Austrian director Ulrich Seidl, whose latest feature “Rimini” premieres Feb. 11 in the main competition at this year’s Berlin Film Festival, is winding down production on his next film, Variety can reveal.
“Sparta” is a companion piece to Seidl’s competition entry and revolves around the brother of that film’s protagonist, the washed-up singer Richie Bravo. “[‘Rimini’] actually originated as a much larger story,” the director told Variety. “This original story that I started writing was about the two brothers and their father.” Though Seidl wouldn’t share further details about the plot of “Sparta,” he noted that “both protagonists are caught up by their past.”
Marking the director’s return to the Berlinale’s main competition for the first time since 2013’s “Paradise: Hope,” “Rimini” is the story of a faded middle-aged crooner trying to make ends meet in the titular Italian resort town during a bleak, blustery off-season. His precarious world is suddenly turned upside down with the arrival of a figure from his past.
The film, which is being sold by Coproduction Office, offers a candid portrait of “a man whose time has passed, and who’s trying desperately to hold on, trying desperately to remain relevant and a figure of adulation,” says Seidl. “But he’s failed at that. He’s a has-been and his time is up.”
Lead actor Michael Thomas, who starred in Seidl’s 2007 Cannes competition selection “Import Export,” fully inhabits the role of the bearish Bravo, trudging through the elements from one hotel foyer performance to the next and dialling up his schmaltzy charms as he sings to — and beds — admirers of a certain age.
Sex — explicit, full-frontal, ungainly sex, so often the case in Seidl’s work — plays a central role in the film. “Richie deep down is an extremely lonely person. He’s struggling with loneliness. That’s also the case with the so-called older women who pay him for sexual services,” the director says. “They’re also extremely lonely, and the sexuality that’s depicted in the film, often in very raw form, it shows how these characters are all clinging to sexuality…as a way out of their loneliness.”

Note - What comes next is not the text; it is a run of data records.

(** What a run of the manager does to the outside and to its registry, in
    the order it does it. *)
Inductive event : Type :=
| EvAccept (websocket : WebSocket)
| EvAcquire
| EvRelease
| EvAppend (websocket : WebSocket) (client_id : string)
| EvRemove (websocket : WebSocket)
| EvSendJson (message : value) (websocket : WebSocket) (raised : option exn).

Record world : Type := {
  manager : WebSocketConnectionManager;
  trace : list event
}.

(** The peers, as seen through the FastAPI socket: whether the accept
    handshake and a write succeed ([None]) or raise, and the result of the
    test [connection.client_state == websockets.protocol.State.OPEN], which
    compares values of two types declared outside this module. *)
Record Transport : Type := {
  accept : WebSocket -> option exn;
  send_json : value -> WebSocket -> option exn;
  client_state_is_OPEN : WebSocket -> bool
}.

(** [WebSocketConnectionManager.__init__] *)
Definition init (active_connections : option (list (WebSocket * string)))
    (active_connections_lock : option Lock) : WebSocketConnectionManager :=
  {| active_connections :=
       match active_connections with
       | None => []
       | Some l => l
       end;
     active_connections_lock := active_connections_lock |}.

Definition log (e : event) : M world unit :=
  modify (fun w => {| manager := manager w; trace := trace w ++ [e] |}).

Definition set_active_connections (l : list (WebSocket * string)) : M world unit :=
  modify (fun w =>
    {| manager := {| active_connections := l;
                     active_connections_lock := active_connections_lock (manager w) |};
       trace := trace w |}).
Lemma SendTCP_trace w s line :
  fst (SendTCP w s line)
  = EvDialTimeout "tcp" (serverAddr s) 10
      :: match DialTimeout w "tcp" (serverAddr s) 10 with
         | inr _ => []
         | inl c =>
             [EvSetWriteDeadline c 5; EvWrite c (line ++ newline); EvClose c]
         end.
Proof.
  unfold SendTCP.
  destruct (DialTimeout w "tcp" (serverAddr s) 10) as [c|err]; cbn;
    [|reflexivity].
  destruct (connWrite w c (line ++ newline)); reflexivity.
Qed.

Lemma serverAddr_validated s :
  serverAddr (fst (validateConfig s)) = serverAddr s.
Proof.
  destruct (validateConfig_Validated s); reflexivity.
Qed.

Lemma formatMessage_validated w s :
  formatMessage w (fst (validateConfig s)) = formatMessage w s.
Proof.
  destruct (validateConfig_Validated s); reflexivity.
Qed.

Lemma run_stdout target pre t :
  forallb isStdout pre = true ->
  run target Idle (pre ++ t) = run target Idle t.
Proof.
  induction pre as [|e pre IH]; cbn [forallb app]; [reflexivity|].
  intros H. apply andb_true_iff in H. destruct H as [He Hpre].
  destruct e; try discriminate. cbn [run step]. apply IH, Hpre.
Qed.

Lemma writes_app t1 t2 : writes (t1 ++ t2) = (writes t1 ++ writes t2)%list.
Proof.
  induction t1 as [|e t1 IH]; [reflexivity|].
  destruct e; cbn [app writes]; rewrite ?IH; reflexivity.
Qed.

Lemma stdout_no_network pre :
  forallb isStdout pre = true -> network pre = [] /\ writes pre = [].
Proof.
  induction pre as [|e pre IH]; cbn [forallb]; [split; reflexivity|].
  intros H. apply andb_true_iff in H. destruct H as [He Hpre].
  destruct e; try discriminate. cbn. apply IH, Hpre.
Qed.

(** Running the machine over a trace whose events are known. *)
Ltac run_steps :=
  repeat (cbn [run step andb];
          rewrite ?String.eqb_refl, ?Z.eqb_refl, ?Nat.eqb_refl).

(** Every trace of [Send], whatever the configuration and the network,
    follows the course of one attempt towards [Address:Port]: at most one
    resolution and one dial, a write only after a deadline of five seconds
    was set on the same connection, a close right after the write, and
    nothing after that. *)
Theorem Send_follows_protocol w s :
  conforms (serverAddr s) (fst (Send w s)) = true.
Proof.
  destruct (snd (validateConfig s)) as [e|] eqn:Hv.
  - rewrite (Send_invalid w s e Hv). reflexivity.
  - destruct (Send_valid w s Hv) as (pre & Hpre & _ & [[_ ->]|[_ ->]]);
      cbn [fst]; unfold conforms; rewrite run_stdout by exact Hpre.
    + rewrite SendUDP_trace, ?serverAddr_validated.
      destruct (ResolveUDPAddr w "udp" (serverAddr s)) as [a|err];
        [destruct (DialUDP w "udp" a) as [c|err]|]; run_steps; reflexivity.
    + rewrite SendTCP_trace, ?serverAddr_validated.
      destruct (DialTimeout w "tcp" (serverAddr s) 10) as [c|err];
        run_steps; reflexivity.
Qed.

(** A connection a transmitter has opened is closed by it, once and as its
    last act, also when the write fails; a transmitter that opened none
    closes none. *)
Theorem transmitters_close_what_they_open w s line :
  (forall a c,
     ResolveUDPAddr w "udp" (serverAddr s) = inl a ->
     DialUDP w "udp" a = inl c ->
     closes (fst (SendUDP w s line)) = [c]
     /\ last (fst (SendUDP w s line)) EvUsage = EvClose c
     /\ (forall err, connWrite w c line = Some err ->
                     snd (SendUDP w s line) = Some (ErrSendUDP err)))
  /\ (forall c,
        DialTimeout w "tcp" (serverAddr s) 10 = inl c ->
        closes (fst (SendTCP w s line)) = [c]
        /\ last (fst (SendTCP w s line)) EvUsage = EvClose c
        /\ (forall err, connWrite w c (line ++ newline) = Some err ->
                        snd (SendTCP w s line) = Some (ErrSendTCP err)))
  /\ (forall err,
        ResolveUDPAddr w "udp" (serverAddr s) = inr err ->
        closes (fst (SendUDP w s line)) = [])
  /\ (forall a err,
        ResolveUDPAddr w "udp" (serverAddr s) = inl a ->
        DialUDP w "udp" a = inr err ->
        closes (fst (SendUDP w s line)) = [])
  /\ (forall err,
        DialTimeout w "tcp" (serverAddr s) 10 = inr err ->
        closes (fst (SendTCP w s line)) = []).
Proof.
  rewrite SendUDP_trace, SendTCP_trace.
  split; [|split; [|split; [|split]]].
  - intros a c Hr Hd. rewrite Hr, Hd.
    split; [reflexivity|]. split; [reflexivity|].
    intros err Hw. unfold SendUDP. rewrite Hr. cbn. rewrite Hd. cbn.
    rewrite Hw. reflexivity.
  - intros c Hd. rewrite Hd.
    split; [reflexivity|]. split; [reflexivity|].
    intros err Hw. unfold SendTCP. rewrite Hd. cbn. rewrite Hw.
    reflexivity.
  - intros err Hr. rewrite Hr. reflexivity.
  - intros a err Hr Hd. rewrite Hr, Hd. reflexivity.
  - intros err Hd. rewrite Hd. reflexivity.
Qed.

(** On a machine whose writes fail, both transmitters still close. *)
Lemma transmitters_close_what_they_open_witness :
  (closes (fst (SendUDP brokenPipeWorld (NewSyslogClient sampleConfig)
                  "<134>x")) = [3%nat]
   /\ snd (SendUDP brokenPipeWorld (NewSyslogClient sampleConfig) "<134>x")
      = Some (ErrSendUDP "broken pipe"))
  /\ closes (fst (SendTCP brokenPipeWorld (NewSyslogClient sampleConfig)
                    "<134>x")) = [4%nat].
Proof.
  destruct (transmitters_close_what_they_open brokenPipeWorld
              (NewSyslogClient sampleConfig) "<134>x")
    as (Hu & Ht & _).
  split.
  - destruct (Hu "localhost:514" 3%nat eq_refl eq_refl) as (Hc & _ & He).
    split; [exact Hc | apply He; reflexivity].
  - apply Ht. reflexivity.
Defined.

Lemma validateConfig_ok s :
  Message (config s) <> "" ->
  0 <= Facility (config s) <= 23 ->
  0 <= Severity (config s) <= 7 ->
  1 <= Port (config s) <= 65535 ->
  strings.ToLower (Transport (config s)) = "udp"
  \/ strings.ToLower (Transport (config s)) = "tcp" ->
  validateConfig s
  = (setTransport s (strings.ToLower (Transport (config s))), None).
Proof.
  intros Hm Hf Hs Hp Ht.
  destruct (validateConfig_Validated s); try reflexivity;
    try contradiction; tauto.
Qed.

Lemma validateConfig_error_kind s e :
  snd (validateConfig s) = Some e ->
  configError e = true /\ transportError e = false.
Proof.
  destruct (validateConfig_Validated s); cbn [snd]; intros E;
    try discriminate; injection E as <-; split; reflexivity.
Qed.

(** Validating a second time changes nothing: the client a validation
    leaves behind validates to itself with the same outcome. *)
Theorem validateConfig_idempotent s :
  validateConfig (fst (validateConfig s)) = validateConfig s.
Proof.
  pose proof (validateConfig_Validated s) as H.
  destruct (validateConfig s) as [s1 r] eqn:E.
  inversion H as [| | | | |Hm Hf Hs Hp Ht]; subst; cbn [fst];
    try exact E.
  assert (strings.ToLower (strings.ToLower (Transport (config s)))
          = strings.ToLower (Transport (config s))) as Hl
    by (destruct Ht as [-> | ->]; reflexivity).
  rewrite validateConfig_ok; cbn [config setTransport Message Facility
                                    Severity Port Transport];
    try assumption.
  - rewrite Hl. reflexivity.
  - rewrite Hl. exact Ht.
Qed.

(** The line depends on the facility, the severity, the body and the two
    overrides only: clients that agree on these are rendered alike,
    whatever their address, port and transport. *)
Theorem formatMessage_ignores_target w s1 s2 :
  Facility (config s1) = Facility (config s2) ->
  Severity (config s1) = Severity (config s2) ->
  Message (config s1) = Message (config s2) ->
  Hostname (config s1) = Hostname (config s2) ->
  Program (config s1) = Program (config s2) ->
  formatMessage w s1 = formatMessage w s2.
Proof.
  intros Hf Hs Hm Hh Hp.
  unfold formatMessage, priorityOf.
  rewrite Hf, Hs, Hm, Hh, Hp. reflexivity.
Qed.

(** The sample configuration renders alike before and after validation,
    which turns its transport "UDP" into "udp". *)
Lemma formatMessage_ignores_target_witness :
  formatMessage sampleWorld
    (fst (validateConfig (NewSyslogClient sampleConfig)))
  = formatMessage sampleWorld (NewSyslogClient sampleConfig).
Proof.
  apply formatMessage_ignores_target; reflexivity.
Defined.

(** An error of [Send] is of one of two kinds.  An error of validation is
    returned as validation made it, before anything was printed or sent
    and with the client untouched.  Every other error is an error of the
    transmitter, and the network was tried before it arose. *)
Theorem Send_error_taxonomy w s e :
  snd (snd (Send w s)) = Some e ->
  (configError e = true /\ transportError e = false
   /\ snd (validateConfig s) = Some e
   /\ fst (Send w s) = [] /\ fst (snd (Send w s)) = s)
  \/ (transportError e = true /\ configError e = false
      /\ snd (validateConfig s) = None
      /\ network (fst (Send w s)) <> []).
Proof.
  destruct (snd (validateConfig s)) as [e0|] eqn:Hv.
  - rewrite (Send_invalid w s e0 Hv). cbn [fst snd].
    intros E. injection E as <-. left.
    destruct (validateConfig_error_kind s e0 Hv) as [Hc Ht].
    repeat split; assumption.
  - intros He. right.
    destruct (Send_valid w s Hv) as (pre & Hpre & _ & [[_ E]|[_ E]]);
      rewrite E in He |- *; cbn [fst snd] in He |- *.
    + pose proof (SendUDP_errors _ _ _ _ He) as Ht.
      split; [exact Ht|]. split; [destruct e; try discriminate; reflexivity|].
      split; [reflexivity|].
      unfold network. rewrite filter_app, SendUDP_trace. cbn [filter isNetwork].
      intros Habs. apply app_eq_nil in Habs. destruct Habs; discriminate.
    + pose proof (SendTCP_errors _ _ _ _ He) as Ht.
      split; [exact Ht|]. split; [destruct e; try discriminate; reflexivity|].
      split; [reflexivity|].
      unfold network. rewrite filter_app, SendTCP_trace. cbn [filter isNetwork].
      intros Habs. apply app_eq_nil in Habs. destruct Habs; discriminate.
Qed.

(** A refused connection is a transport error; a facility out of range is
    a configuration error. *)
Lemma Send_error_taxonomy_witness :
  (transportError (ErrResolveUDP "localhost:514" "no such host") = true
   /\ snd (validateConfig (NewSyslogClient sampleConfig)) = None)
  /\ (configError ErrMessageRequired = true
      /\ fst (Send isolatedWorld (NewSyslogClient emptyBodyConfig)) = []).
Proof.
  split.
  - destruct (Send_error_taxonomy isolatedWorld (NewSyslogClient sampleConfig)
                (ErrResolveUDP "localhost:514" "no such host") eq_refl)
      as [(Hc & _)|(Ht & _ & Hv & _)]; [discriminate Hc|].
    split; [exact Ht | exact Hv].
  - destruct (Send_error_taxonomy isolatedWorld
                (NewSyslogClient emptyBodyConfig) ErrMessageRequired eq_refl)
      as [(Hc & _ & _ & Ht & _)|(Ht & _)]; [|discriminate Ht].
    split; [exact Hc | exact Ht].
Defined.

Lemma network_app t1 t2 : network (t1 ++ t2) = (network t1 ++ network t2)%list.
Proof. apply filter_app. Qed.

Lemma SendUDP_network w s line :
  network (fst (SendUDP w s line)) = fst (SendUDP w s line).
Proof.
  rewrite SendUDP_trace.
  destruct (ResolveUDPAddr w "udp" (serverAddr s)) as [a|err];
    [destruct (DialUDP w "udp" a) as [c|err]|]; reflexivity.
Qed.

Lemma SendTCP_network w s line :
  network (fst (SendTCP w s line)) = fst (SendTCP w s line).
Proof.
  rewrite SendTCP_trace.
  destruct (DialTimeout w "tcp" (serverAddr s) 10) as [c|err]; reflexivity.
Qed.

(** The network events of a valid send are those of the transmitter. *)
Lemma Send_network w s :
  snd (validateConfig s) = None ->
  (Transport (config (fst (validateConfig s))) = "udp"
   /\ network (fst (Send w s))
      = fst (SendUDP w (fst (validateConfig s)) (fst (formatMessage w s)))
   /\ snd (Send w s)
      = (fst (validateConfig s),
         snd (SendUDP w (fst (validateConfig s)) (fst (formatMessage w s)))))
  \/ (Transport (config (fst (validateConfig s))) = "tcp"
      /\ network (fst (Send w s))
         = fst (SendTCP w (fst (validateConfig s)) (fst (formatMessage w s)))
      /\ snd (Send w s)
         = (fst (validateConfig s),
            snd (SendTCP w (fst (validateConfig s))
                   (fst (formatMessage w s))))).
Proof.
  intros Hv.
  destruct (Send_valid w s Hv) as (pre & Hpre & _ & [[Ht E]|[Ht E]]);
    rewrite E; cbn [fst snd]; rewrite network_app;
    rewrite (proj1 (stdout_no_network pre Hpre));
    rewrite formatMessage_validated; cbn [app]; [left|right];
    rewrite ?SendUDP_network, ?SendTCP_network; repeat split; assumption.
Qed.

As in previous features, Seidl doesn’t shy away from the physical reality of his performers; the camera lingers on bodies of all ages, shapes and sizes. “I think that this image of a certain type of beauty is imposed on us, and it’s a type of beauty that is impossible for us to escape from,” he says. “In my films I’m trying to avoid that dictatorship of a certain kind of beauty. I want to depict bodies as they are. I think that the media, in trying to impose this rigid, limited type of beauty, is imposing a kind of censorship.”
As with other boundary-pushing provocateurs like Lars von Trier or his Austrian compatriot Michael Haneke, Seidl is often criticized for his unflinching gaze; many of his films have a cold rigor his critics see as morally superior or inhumane. Even his admirers don’t entirely know what to do with him.
In praising the Austrian auteur’s work, Werner Herzog noted that “never before in cinema have I been able to look straight into hell,” while John Waters — a devoted fan — once said: “No one is safe from Ulrich Seidl.” Of his 2012 Cannes competition player “Paradise: Love,” Variety’s Leslie Felperin wrote: “Repulsive and sublimely beautiful, arguably celebratory and damning of its characters, it’s hideous and masterful all at once, ‘Salo’ with sunburn.”
“Rimini” is perhaps softer around the edges, approaching its hangdog star with tenderness, pathos and sympathy. (The director’s answer to the question posed by his protagonist to a female companion — “Do you think Richie Bravo is someone deserving of being loved?” — would likely be an emphatic ‘yes.’) In spite of the film’s wintry surface, Seidl insists there is a warm heart beating just below.
“For me, it was essential from the beginning that we spectators find Richie Bravo sympathetic. We have to like him, despite the fact that he’s obviously an alcoholic, despite the fact that he survives by sexually servicing older women, that that’s how he earns part of his income. The fact that he’s a compulsive gambler,” Seidl says. “Despite all those aspects, we have to find that he’s likable. And we also have the sense that he’s desperately searching to get a hold on his life, to get control over his life.”
As a filmmaker who rose to prominence on the strength of acclaimed documentaries such as “Animal Love” and “Jesus, You Know,” Seidl approaches his subjects with an unfettered gaze. His camerawork is steady. He dares the audience to look away.
“In [my films] I’m trying to look at things that society, that mainstream media generally doesn’t want us to look at,” he says. “So much of our world is made up of images. We’re being sold images, but images that are completely false images that have nothing to do with our lives, that don’t represent us.”
He continues: “We’re being sold a form of beauty that doesn’t correspond to who 90% of us are, and which isn’t true. Nonetheless, that’s imposed on us. We’re told that this is the true beauty, this is what we should be aspiring to. I think that beauty may lie elsewhere and I’m seeking out that beauty in other forms.”